Furthermore, seven Javan rhinos, the world’s rarest rhinoceros, were born in Ujung Kulon park, the largest number of Javan rhinos born in a single year in the country.

The birth of seven Javan rhino calves is remarkable seeing how the government only aimed for a 5 percent increase in the endangered animal’s population in its five-year National Mid-Term Development Plan (RPJMN).

“If there are already seven Javan rhino calves born, we have achieved the five-year target already because there were only 57 Javan rhinos in Indonesia,” Environment and Forestry Minister Siti Nurbaya Bakar said on the sidelines of an event commemorating World Environment Day at the Jakarta Convention Center on Thursday.

The government has set such an unambitious target because it realizes that breeding and protecting endangered animals is not easy.

Poaching and human encroachment have led to a dramatic population decline of endangered animals. For instance, Javan rhinos are solitary animals and it is hard for them to meet and mate.

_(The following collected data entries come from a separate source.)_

(* ===== verification/Delivery.v ===== *)
(** * Two connectors and the stream between them

    What the write thread, the read thread and the dispatch thread of [Dispatch],
    [ReadThread] and [Lifecycle] achieve together: one process writes messages,
    another is connected to it, and the steps of their threads interleave with
    each other and with the network.  The specification is a queue: messages come
    out on the other side once each, in the order they were written. *)

From S2P Require Import Prelude Wire Memory Strings UintQueue LockedQueue Message World Callbacks.
From S2P Require Import Connection ContextQueue Contexts ReadThread Dispatch Lifecycle.

(** ** The stream between the two sockets

    The bytes that are on their way from descriptor [fd1] of the first process to
    descriptor [fd2] of the second, as a reliable byte stream moves them while
    the connection lasts: what is sent is appended, [link_carry] moves bytes from
    the one end to the other, and reading takes bytes that have arrived. *)
Class Link (E1 E2 : Type) {P1 : Platform E1} {P2 : Platform E2} (fd1 fd2 : Z) := {
  link_out : E1 -> list Z;
  link_in : E2 -> list Z;
  link_carry : nat -> E1 -> E2 -> E1 * E2;
  link_send bs e : exists r e', send fd1 bs e = (r, e') /\ link_out e' = link_out e ++ bs;
  link_recv (n : nat) e : (n <= length (link_in e))%nat ->
    exists e', recv fd2 (Z.of_nat n) e = ((Z.of_nat n, take n (link_in e)), e') /\
      link_in e' = drop n (link_in e);
  link_carry_out n e1 e2 : link_out (fst (link_carry n e1 e2)) = drop n (link_out e1);
  link_carry_in n e1 e2 : link_in (snd (link_carry n e1 e2)) = link_in e2 ++ take n (link_out e1)
}.
(** A new message at the end of the outbound queue. *)
Lemma dispatching_out w w' fs name names ins outs r :
  dispatching [] w fs name names ins outs -> mem_wf (mem w') -> mem_config_eq (mem w) (mem w') ->
  lq_repr (mem w') (outbound_queue (queues w')) (map (fun r => (qm_node r, qm_message r)) outs ++ [(qm_node r, qm_message r)]) ->
  inbound_queue (queues w') = inbound_queue (queues w) -> queued_at (mem w') r -> NoDup (queued_blocks r) ->
  (forall a, a ∈ queued_blocks r -> heap (mem w) !! a = None) ->
  (forall a, a ∉ queued_blocks r -> a ∉ map qm_node outs -> heap (mem w') !! a = heap (mem w) !! a) ->
  application_name w' = application_name w -> trampoline_front w' = trampoline_front w ->
  context_list w' = context_list w ->
  dispatching [] w' fs name names ins (outs ++ [r]) /\
  forall a, others [] w' ins (outs ++ [r]) a = others [] w ins outs a.
Proof.
  intros Hd Hwf' Hcfg Hlq Hinq Hr Hnd Hf Hh Happ Hfront Hcl. pose proof (ds_out _ _ _ _ _ _ _ Hd) as Hout.
  assert (Hlive : forall a, a ∈ blocks [] ins outs -> a ∉ queued_blocks r)
    by (intros a Ha Hin; by apply (blocks_live w fs name names ins outs a Hd Ha), Hf).
  apply (dispatching_added w w' fs name names ins outs ins (outs ++ [r]) (queued_blocks r) (map qm_node outs)); try done.
  - intros a. by apply (queued_nonzero _ _ _ _ _ Hwf' Hlq Hr).
  - intros a Ha. destruct (node_of_queue _ _ _ a Hout Ha) as [Hb Hn]. split; [|done]. unfold blocks. rewrite !elem_of_app. auto.
  - rewrite Hinq. apply (all_queued_frame (mem w)); [apply Hd | done |]. intros a Ha. apply Hh.
    + apply Hlive. unfold blocks. rewrite !elem_of_app. auto.
    + intros Hn. destruct (node_of_queue _ _ _ a Hout Hn) as [Hb _]. by apply (queues_apart w fs name names ins outs a Hd).
  - apply (all_queued_snoc (mem w) _ (outbound_queue (queues w))); try done. intros a Ha Hn. apply Hh; [|done].
    apply Hlive. unfold blocks. rewrite !elem_of_app. auto.
  - by rewrite blocks_snoc.
  - by rewrite Hcl.
Qed.

(** A new message at the end of the inbound queue. *)
Lemma dispatching_in w w' fs name names ins outs r :
  dispatching [] w fs name names ins outs -> mem_wf (mem w') -> mem_config_eq (mem w) (mem w') ->
  lq_repr (mem w') (inbound_queue (queues w')) (map (fun r => (qm_node r, qm_message r)) ins ++ [(qm_node r, qm_message r)]) ->
  outbound_queue (queues w') = outbound_queue (queues w) -> queued_at (mem w') r -> NoDup (queued_blocks r) ->
  (forall a, a ∈ queued_blocks r -> heap (mem w) !! a = None) ->
  (forall a, a ∉ queued_blocks r -> a ∉ map qm_node ins -> heap (mem w') !! a = heap (mem w) !! a) ->
  application_name w' = application_name w -> trampoline_front w' = trampoline_front w ->
  context_list w' = context_list w ->
  dispatching [] w' fs name names (ins ++ [r]) outs /\
  forall a, others [] w' (ins ++ [r]) outs a = others [] w ins outs a.
Proof.
  intros Hd Hwf' Hcfg Hlq Houtq Hr Hnd Hf Hh Happ Hfront Hcl. pose proof (ds_in _ _ _ _ _ _ _ Hd) as Hin.
  assert (Hlive : forall a, a ∈ blocks [] ins outs -> a ∉ queued_blocks r)
    by (intros a Ha Hin'; by apply (blocks_live w fs name names ins outs a Hd Ha), Hf).
  apply (dispatching_added w w' fs name names ins outs (ins ++ [r]) outs (queued_blocks r) (map qm_node ins)); try done.
  - intros a. by apply (queued_nonzero _ _ _ _ _ Hwf' Hlq Hr).
  - intros a Ha. destruct (node_of_queue _ _ _ a Hin Ha) as [Hb Hn]. split; [|done]. unfold blocks. rewrite !elem_of_app. auto.
  - apply (all_queued_snoc (mem w) _ (inbound_queue (queues w))); try done. intros a Ha Hn. apply Hh; [|done].
    apply Hlive. unfold blocks. rewrite !elem_of_app. auto.
  - rewrite Houtq. apply (all_queued_frame (mem w)); [apply Hd | done |]. intros a Ha. apply Hh.
    + apply Hlive. unfold blocks. rewrite !elem_of_app. auto.
    + intros Hn. destruct (node_of_queue _ _ _ a Hin Hn) as [Hb _]. by apply (queues_apart w fs name names ins outs a Hd).
  - unfold blocks. cbn [app]. rewrite map_app, concat_app. cbn [map concat]. rewrite app_nil_r. solve_Permutation.
  - by rewrite Hcl.
Qed.

(** The outbound queue is emptied. *)
Lemma dispatching_flushed w m' q' fs name names ins outs :
  dispatching [] w fs name names ins outs -> heap_without (concat (map queued_blocks outs)) (mem w) m' ->
  all_queued m' q' [] ->
  let w' := set_queues (set_outbound q' (queues w)) (set_mem m' w) in
  dispatching [] w' fs name names ins [] /\ forall a, others [] w' ins [] a = others [] w ins outs a.
Proof.
  intros Hd Hw Hq' w'. set (gone := concat (map queued_blocks outs)) in *.
  assert (Hp : blocks [] ins outs ≡ₚ blocks (gone ++ []) ins []).
  { unfold blocks. cbn [app map concat]. rewrite !app_nil_r. apply Permutation_app_comm. }
  assert (Hq : all_queued (mem w) q' []).
  { destruct Hw as [_ [Ha Hf Ho Hj] _]. apply (all_queued_frame m'); [done | by constructor | by intros a ?%elem_of_nil]. }
  assert (Hd1 : dispatching (gone ++ []) (set_queues (set_outbound q' (queues w)) w) fs name names ins []).
  { destruct Hd as [Htr ? ? ? ? ? ? ? Hnd Hsep ? ?]. constructor; try done; [by destruct Htr | by rewrite <- Hp |].
    intros a. rewrite <- Hp. apply Hsep. }
  destruct (dispatching_frame [] _ m' fs name names ins [] gone Hd1) as [Hd2 Ho]; [done | |].
  - intros a f n Ha Ht. cbn in Ht. apply list_elem_of_In in Ha. unfold gone in Ha.
    apply in_concat in Ha as (bl & Hbl & Ha). apply in_map_iff in Hbl as (r & <- & Hin%list_elem_of_In).
    pose proof (ds_out _ _ _ _ _ _ _ Hd) as [Hlq Hat _ _]. rewrite Forall_forall in Hat. destruct (Hat r Hin) as [Hm Hx].
    destruct (chain_owned _ _ _ (qm_node r) (qm_message r) (lq_chain _ _ _ Hlq)) as [k Hk].
    { apply in_map_iff. exists r. split; [done | by apply list_elem_of_In]. }
    unfold points_to_string, owns in *. destruct Ha as [<-|[<-|[<-|[]]]]; congruence.
  - split; [exact Hd2|]. intros a. etransitivity; [apply Ho|].
    unfold others. cbn [mem set_queues]. change (strings (set_queues _ w)) with (strings w).
    assert (Hiff : a ∈ blocks (gone ++ []) ins [] ++ strings w <-> a ∈ blocks [] ins outs ++ strings w) by (by rewrite Hp).
    repeat case_decide; intuition.
Qed.

End process.

(** ** The specification *)

(** What travels: the handshake with a name, or an identifier and a text. *)
Inductive packet :=
  | Hello (name : list Z)
  | Letter (type : uuid) (text : list Z).

Definition packet_header (p : packet) : message_header :=
  match p with Hello name => handshake_header name | Letter type text => user_header_of type text end.
Definition packet_string (p : packet) : list Z := match p with Hello s | Letter _ s => s end.
Definition packet_size (p : packet) : nat := (24 + length (packet_string p))%nat.
Definition packets_size (l : list packet) : nat := foldr (fun p n => (packet_size p + n)%nat) 0%nat l.
Definition packet_ok (p : packet) : Prop :=
  cstring (packet_string p) /\ Z.of_nat (length (packet_string p)) < 2 ^ 32 - 1 /\
  match p with Hello _ => True | Letter type _ => uuid_wf type end.

(** One process: whether it has sent its handshake, what waits in its outbound
    queue, what it has sent that the other has not read, with the number of bytes
    that have arrived there, what waits in its inbound queue, and what it has
    handled. *)
Record endpoint := Endpoint {
  ep_introduced : bool;
  ep_queued : list packet;
  ep_flying : list packet;
  ep_arrived : nat;
  ep_received : list packet;
  ep_handled : list packet
}.

Definition fresh_endpoint : endpoint := Endpoint false [] [] 0 [] [].

(** The answer to a handshake carries the own name. *)
Definition answer_to (name : list Z) (p : packet) : list packet :=
  match p with Hello _ => [Letter connector_internal_handshake_uuid name] | Letter _ _ => [] end.

(** The steps of one process; [Carry] is the network's, away from it. *)
Inductive endpoint_action :=
  | Write (type : uuid) (text : Z) (s : list Z)
  | Introduce
  | Flush (fuel : nat)
  | Carry (n : nat)
  | Receive
  | Handle (fuel : nat).

(** A step of the process [e] with the name [name], [e'] being the other. *)
Definition endpoint_step (name : list Z) (a : endpoint_action) (e e' : endpoint) : option (endpoint * endpoint) :=
  let '(Endpoint i q f k r h) := e in
  match a with
  | Write type _ s => Some (Endpoint i (q ++ [Letter type s]) f k r h, e')
  | Introduce => Some (Endpoint true q (if i then f else f ++ [Hello name]) k r h, e')
  | Flush fuel =>
      if (0 <? length q)%nat && (length q <=? fuel)%nat then Some (Endpoint i [] (f ++ q) k r h, e') else None
  | Carry n => if (k + n <=? packets_size f)%nat then Some (Endpoint i q f (k + n) r h, e') else None
  | Receive =>
      match ep_flying e' with
      | p :: f' =>
          if (packet_size p <=? ep_arrived e')%nat then
            Some (Endpoint i q f k (r ++ [p]) h,
                  Endpoint (ep_introduced e') (ep_queued e') f' (ep_arrived e' - packet_size p) (ep_received e') (ep_handled e'))
          else None
      | [] => None
      end
  | Handle fuel =>
      if (0 <? length r)%nat && (length r <=? fuel)%nat then
        Some (Endpoint i (q ++ concat (map (answer_to name) r)) f k [] (h ++ r), e')
      else None
  end.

Another critically endangered rhino species, the Sumatran rhinoceros, is also facing extinction with a population of less than 100.

“Actually, the more worrying one is the Sumatran rhino. In the past, they were spread from Myanmar to the Philippines, but they’re all gone now. There are only three Sumatran rhinos in Malaysia, which are infertile because they have ovarian cancer. The rest are in Indonesia,” said Tachrir Fathoni, the director general of natural resources and ecosystem conservation at the Environment and Forestry Ministry.

While Sumatran rhinos are facing extinction, the government estimates that there could be as many as 25 of them living in Kalimantan, four decades after scientists believed that they had become extinct there.

Recent monitoring efforts carried out by World Wildlife Fund Indonesia and the local administration have detected at least 15 more Sumatran rhinos in West Kutai forest.

The sightings prompted conservationists and the West Kutai regency administration to establish a rhinoceros sanctuary on a 200-hectare plot of land in the Kelian Lestari protected forest, a former gold mining concession area of PT Kelian Equatorial Mining (KEM).

The new sanctuary is much larger than the Sumatran Rhino Sanctuary (SRS) in the Way Kambas National Park in Lampung, where one Sumatran rhino was born last year.

The establishment of sanctuaries is believed to be a crucial part of saving endangered rhinos as they provide habitat for them and reduce the chances of animal-human conflicts.

The birth of the seven Javan rhino calves, for instance, is attributed to the establishment of a sanctuary within the Ujung Kulon park that encompasses 5,100 hectares of lush rainforest and freshwater streams.

Based on its success, the government plans to make another sanctuary for Javan rhinos in the Cikepuh sanctuary in Sukabumi, West Java.

“We are worried if Javan rhinos are concentrated in one area, as all of them would die if there’s an outbreak of disease. We have to look for a second habitat and have found that Cikepuh looks promising because food is abundant and the environment is suitable,” Tachrir said.